SC était remontée contre eux. Elle avait une idée. Celle-ci lui faisait peur. Elle se lança quand même.
- Passez-moi votre arme !
- Pourquoi faire ?
- Ca me regarde ! Passez-la moi !
HAL lui donna son revolver. Il semblait si lourd dans sa main. Elle le maintenait le plus fermement possible.
- Où est la cave ?
TOM lui ouvrit la porte. Il y avait un noir opaque. On lui avait donné une lampe torche.
A part, TOM demanda à HAL :
- Elle le flinguera ?
- Si c'est ce qu'elle veut.
- Si elle le fait. On le laisse et on se casse.
- Mouais ! Ç'aurait été un séjour écourté !
SC avait le prêtre dans son faisceau. Il était bâillonné. Il s'agitait, effrayé, mais épuisé. Elle le mettait en joue. La main sur la crosse, le doigt sur la détente, elle hésitait. Le mécanisme du flingue cliqueté à cause des tremblements de SC.
Il voulait dire une chose. SC sans savoir pourquoi, lui retira le scotch d'un coup, sur la bouche. Après un long moment où celui-ci reprenait son souffle, il dit :
- Qu'avez-vous l'intention de faire de moi ?
Elle ne put se retenir de répondre :
- Vous tuer !
Le prêtre avait dresser l'oreille. Il fit, stupéfait :
- Sandrine Cahieux ?
Elle était déstabilisée. C'était bien elle.
- Ma petite Sandrine. Qu'est ce.
Elle lui tira une balle. Le prêtre gisait dans une marre de sang.
Elle ressortit de la cave, tourmentée.

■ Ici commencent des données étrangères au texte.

(** Every queued item is covered: by a pending signal, by the [Notify()]
    its producer is about to call, or by the signal the worker has consumed
    for the pass it is in, as long as that pass has taken nothing.  A part
    of the pass that found its queue empty has left nothing uncovered
    there. *)
Definition signals_cover_threads (f : Threads) : Prop :=
  let s := object f in
  let n := (ov.pending (_queue_event s) + unsignalled f)%nat in
  match worker_at f with
  | AtLoopHead | AtWait | AtReturn => (queued s <= n)%nat
  | AtVideo => (queued s <= S n)%nat
  | AtAudio =>
      (queued s <= S n)%nat /\
      ((queued s <= n)%nat \/ (length (_video_stream_queue s) <= n)%nat)
  | AtPacket =>
      (queued s <= S n)%nat /\
      ((queued s <= n)%nat \/
       (length (_video_stream_queue s) + length (_audio_stream_queue s)
        <= n)%nat)
  end.

(** The queues when the worker, found at [p] by a [Stop()], has returned:
    it finishes the pass it is in, and a worker found in [Wait()] makes one
    whole pass. *)
Definition after_last_pass (p : WorkerPoint) (s : Application)
  : list VideoStreamData * list AudioStreamData * list IncomingPacket :=
  match p with
  | AtLoopHead | AtReturn =>
      (_video_stream_queue s, _audio_stream_queue s, _incoming_packet_queue s)
  | AtWait | AtVideo =>
      (tail (_video_stream_queue s), tail (_audio_stream_queue s),
       tail (_incoming_packet_queue s))
  | AtAudio =>
      (_video_stream_queue s, tail (_audio_stream_queue s),
       tail (_incoming_packet_queue s))
  | AtPacket =>
      (_video_stream_queue s, _audio_stream_queue s,
       tail (_incoming_packet_queue s))
  end.

(** The three queues are in [s'] what they are in [s]. *)
Definition same_queues (s s' : Application) : Prop :=
  _video_stream_queue s' = _video_stream_queue s /\
  _audio_stream_queue s' = _audio_stream_queue s /\
  _incoming_packet_queue s' = _incoming_packet_queue s.

(** The worker is left to itself: the event counts and its signals cover
    the queues, no producer stands between its [unlock()] and its
    [Notify()], the stop flag is clear and every queued packet names a
    session. *)
Definition undisturbed (f : Threads) : Prop :=
  ov.kind (_queue_event (object f)) = ov.Counting /\
  signals_cover_threads f /\
  unsignalled f = 0%nat /\
  _stop_thread_flag (object f) = false /\
  Forall (fun packet => _session_info packet <> None)
    (_incoming_packet_queue (object f)).

(** The statement after the one at [p]. *)
Definition next_point (p : WorkerPoint) : WorkerPoint :=
  match p with
  | AtLoopHead => AtWait
  | AtWait => AtVideo
  | AtVideo => AtAudio
  | AtAudio => AtPacket
  | AtPacket => AtLoopHead
  | AtReturn => AtReturn
  end.

(** The frames and packets the calls [cs] have submitted, oldest first. *)
Definition submitted_video (cs : list Call) : list VideoStreamData :=
  omap (fun c => match c with
                 | call_OnSendVideoFrame stream media_packet =>
                     Some (mkStreamData stream media_packet)
                 | _ => None
                 end) cs.

Definition submitted_audio (cs : list Call) : list AudioStreamData :=
  omap (fun c => match c with
                 | call_OnSendAudioFrame stream media_packet =>
                     Some (mkStreamData stream media_packet)
                 | _ => None
                 end) cs.

Definition submitted_packets (cs : list Call) : list IncomingPacket :=
  omap (fun c => match c with
                 | call_PushIncomingPacket session_info data =>
                     Some (mkIncomingPacket session_info data)
                 | _ => None
                 end) cs.

(** From [s] to [s'] the items [pv], [pa] and [pp] have been pushed at the
    back of the queues and the items [tv], [ta] and [tp] taken off their
    fronts, one pop each; the packets handed to streams are among the
    packets of the frames taken, in order and at most once each; every
    packet taken names a session and has been handed to it. *)
Definition accounted (pv : list VideoStreamData) (pa : list AudioStreamData)
    (pp : list IncomingPacket) (s s' : Application) : Prop :=
  exists tv ta tp w,
    trace s' = trace s ++ w /\
    _video_stream_queue s ++ pv = tv ++ _video_stream_queue s' /\
    _audio_stream_queue s ++ pa = ta ++ _audio_stream_queue s' /\
    _incoming_packet_queue s ++ pp = tp ++ _incoming_packet_queue s' /\
    length tv = pops video_stream_queue w /\
    length ta = pops audio_stream_queue w /\
    length tp = pops incoming_packet_queue w /\
    map snd (sent_video w) `sublist_of` omap _media_packet tv /\
    map snd (sent_audio w) `sublist_of` omap _media_packet ta /\
    received w = omap delivery tp /\
    Forall (fun packet => _session_info packet <> None) tp.

(** [n] times the same part of the loop body, one after the other. *)
Fixpoint passes (n : nat) (pass : M unit) : M unit :=
  match n with
  | O => mret tt
  | S n' => pass;; passes n' pass
  end.

(** ** A concrete publisher and some concrete data *)

Module Scenario.

Definition is_HookCreateStream (a : Action) : bool :=
  match a with HookCreateStream _ _ => true | _ => false end.

(** A publisher whose n-th call of the creation hook constructs stream
    object n, and whose deletion hook always agrees. *)
Definition numbering : Subclass :=
  {| CreateStream := fun s _ _ =>
       Some (length (List.filter is_HookCreateStream (trace s)));
     DeleteStream := fun _ _ => true |}.

(** A publisher whose hooks always fail. *)
Definition refusing : Subclass :=
  {| CreateStream := fun _ _ _ => None;
     DeleteStream := fun _ _ => false |}.

Definition app0 : Application :=
  Application_new ov.Counting cfg.unconfigured.

Definition info7 : InfoStream :=
  mkInfoStream 7 {[ 0 := mkTimeBase 1 90000 ]}.

Definition packet1 : MediaPacket := mkMediaPacket 9000 0.

(** [app0] after stream 7 has been created once. *)
Definition app_with_7 : Application :=
  state_of (OnCreateStream (subclass := numbering) info7 app0).

(** [app0] after [Start()]. *)
Definition app_running : Application := state_of (Start app0).

(** A video frame, and an audio frame, for stream 7 queued while no stream
    is registered. *)
Definition app_video_queued : Application :=
  state_of (OnSendVideoFrame (Some info7) (Some packet1) app0).

Definition app_audio_queued : Application :=
  state_of (OnSendAudioFrame (Some info7) (Some packet1) app0).

(** A started worker goes to sleep in [Wait()]; then one frame arrives. *)
Definition one_frame : list Call :=
  [call_Start; worker_moves;
   call_OnSendVideoFrame (Some info7) (Some packet1)].

(** The same with two frames in a row. *)
Definition two_frames : list Call :=
  [call_Start; worker_moves;
   call_OnSendVideoFrame (Some info7) (Some packet1);
   call_OnSendVideoFrame (Some info7) (Some packet1)].

(** The application after [two_frames]: a worker asleep in [Wait()] and two
    video frames queued. *)
Definition app_two_frames : Application :=
  default app0 (run_calls (subclass := numbering) two_frames app0).

End Scenario.

(** ** Proof support *)

(** Unfolds the monad, so that the body of a member function computes down to
    its outcome on a record given field by field. *)
Ltac run_m :=
  cbv [mbind mret M_bind M_ret gets modify act abort lock unlock
       queue_event_Notify streams_assign streams_erase
       call_CreateStream call_DeleteStream
       set_stop_thread_flag set_worker_thread set_streams
       set_video_stream_queue set_audio_stream_queue
       set_incoming_packet_queue set_queue_event set_last_video_ts_ms
       set_last_audio_ts_ms set_trace
       _stop_thread_flag _worker_thread _streams _video_stream_queue
       _audio_stream_queue _incoming_packet_queue _queue_event
       _last_video_ts_ms _last_audio_ts_ms _app_config trace];
  cbn;
  rewrite <- ?app_assoc; cbn.

(** The members as a call finds them after the monad's steps are unfolded,
    leaving [WorkerThread_run] as it stands. *)
Ltac step_m :=
  cbv [mbind mret M_bind M_ret gets modify act abort lock unlock
       queue_event_Notify joinable
       set_stop_thread_flag set_worker_thread set_streams
       set_video_stream_queue set_audio_stream_queue
       set_incoming_packet_queue set_queue_event set_last_video_ts_ms
       set_last_audio_ts_ms set_trace
       _stop_thread_flag _worker_thread _streams _video_stream_queue
       _audio_stream_queue _incoming_packet_queue _queue_event
       _last_video_ts_ms _last_audio_ts_ms _app_config trace];
  cbn [_stop_thread_flag _worker_thread _streams _video_stream_queue
       _audio_stream_queue _incoming_packet_queue _queue_event
       _last_video_ts_ms _last_audio_ts_ms _app_config trace].

Lemma GetThreadCount_ge_1 (c : cfg.CmafPublisher) : 1 <= cfg.GetThreadCount c.
Proof.
  unfold cfg.GetThreadCount.
  destruct (Z.gtb_spec (cfg._thread_count c) 0); lia.
Qed.

(** ** The thread-count policy *)

(** C10. For every configuration, [GetThreadCount] is the configured thread
    count when that is greater than zero and 1 otherwise, hence at least 1; it
    is 4 when the count is left unconfigured; and the worker count that
    [OnCreateStream] passes to the creation hook is this value. *)
Theorem GetThreadCount_positive :
  (forall c : cfg.CmafPublisher,
      cfg.GetThreadCount c
      = if 0 <? cfg._thread_count c then cfg._thread_count c else 1) /\
  (forall c : cfg.CmafPublisher, 1 <= cfg.GetThreadCount c) /\
  (forall configured : option Z,
      cfg.GetThreadCount (cfg.with_thread_count configured cfg.unconfigured)
      = match configured with
        | Some n => if 0 <? n then n else 1
        | None => 4
        end) /\
  (forall (subclass : Subclass) (s : Application) (info : InfoStream),
      exists worker_count rest,
        trace (state_of (OnCreateStream info s))
        = trace s ++ HookCreateStream info worker_count :: rest /\
        worker_count = cfg.GetThreadCount (_app_config s) /\
        1 <= worker_count).
Proof.
  split; [| split; [| split]].
  - intros c. unfold cfg.GetThreadCount. now rewrite Z.gtb_ltb.
  - apply GetThreadCount_ge_1.
  - intros [n|]; [| reflexivity].
    unfold cfg.GetThreadCount; cbn. now rewrite Z.gtb_ltb.
  - intros subclass s info. destruct s; unfold OnCreateStream; run_m.
    match goal with |- context [CreateStream ?a ?b ?c] =>
      destruct (CreateStream a b c) end; cbn; rewrite <- ?app_assoc; cbn.
    + do 2 eexists; split; [reflexivity |].
      split; [reflexivity | apply GetThreadCount_ge_1].
    + do 2 eexists; split; [reflexivity |].
      split; [reflexivity | apply GetThreadCount_ge_1].
Qed.

(** ** Stream creation and deletion *)

(** C1, as the code has it: with stream 7 registered as object 0 and a
    creation hook that succeeds with object 1, [OnCreateStream] for id 7 does
    not fail and does not leave the entry in place; it returns [true] and the
    registry maps 7 to object 1. *)
Lemma OnCreateStream_duplicate_id_accepted :
  _streams Scenario.app_with_7 !! 7%N = Some 0%nat /\
  CreateStream (Subclass := Scenario.numbering) Scenario.app_with_7
    Scenario.info7 (cfg.GetThreadCount (_app_config Scenario.app_with_7))
  = Some 1%nat /\
  ~ (exists s',
        OnCreateStream (subclass := Scenario.numbering) Scenario.info7
          Scenario.app_with_7 = Ok false s' /\
        _streams s' !! 7%N = _streams Scenario.app_with_7 !! 7%N) /\
  exists s',
    OnCreateStream (subclass := Scenario.numbering) Scenario.info7
      Scenario.app_with_7 = Ok true s' /\
    _streams s' !! 7%N = Some 1%nat.
Proof.
  split; [reflexivity |]. split; [reflexivity |]. split.
  - intros [s' [Hcall _]]. vm_compute in Hcall. discriminate.
  - eexists; split; reflexivity.
Qed.

(** C1, amended. Whenever the creation hook succeeds, [OnCreateStream]
    returns [true] and the registry maps the id to the stream the hook
    produced, whether or not the id was registered before; the entries of all
    other ids are left as they were. *)
Theorem OnCreateStream_assigns {subclass : Subclass}
    (s : Application) (info : InfoStream) (stream : StreamRef) :
  CreateStream s info (cfg.GetThreadCount (_app_config s)) = Some stream ->
  exists s',
    OnCreateStream info s = Ok true s' /\
    _streams s' = <[GetId info := stream]> (_streams s) /\
    _streams s' !! GetId info = Some stream /\
    (forall id, id <> GetId info -> _streams s' !! id = _streams s !! id).
Proof.
  intros Hcreate. destruct s; cbn in *.
  unfold OnCreateStream; run_m. rewrite Hcreate; run_m.
  eexists; split; [reflexivity |]; cbn.
  split; [reflexivity |]. split.
  - apply lookup_insert_eq.
  - intros id Hid. now apply lookup_insert_ne.
Qed.

Lemma OnCreateStream_assigns_witness :
  exists s',
    OnCreateStream (subclass := Scenario.numbering) Scenario.info7
      Scenario.app_with_7 = Ok true s' /\
    _streams s' = <[7%N := 1%nat]> (_streams Scenario.app_with_7) /\
    _streams s' !! 7%N = Some 1%nat /\
    (forall id, id <> 7%N ->
                _streams s' !! id = _streams Scenario.app_with_7 !! id).
Proof.
  apply (OnCreateStream_assigns (subclass := Scenario.numbering)
           Scenario.app_with_7 Scenario.info7 1%nat).
  reflexivity.
Defined.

HAL et TOM la regardaient en silence.
Elle leur dit, d'une voix cadavérique :
- Je vous laisse l'argent.
Elle marchait vers la sortie. Elle respirait avec une sorte de convulsion violente. Au passage, elle déposa fébrilement le flingue.
Sandrine monta dans sa voiture. Elle demeura pensive derrière le volant. Sur la banquette arrière, il y avait une masse. Une petite voix dit :
- On est où maman ?
Les nerfs de Sandrine étaient un peu plus adoucis.
- Rendors-toi chéri ! J'ai fait en sorte qu'on ne te fasse plus de mal, qu'on te respecte.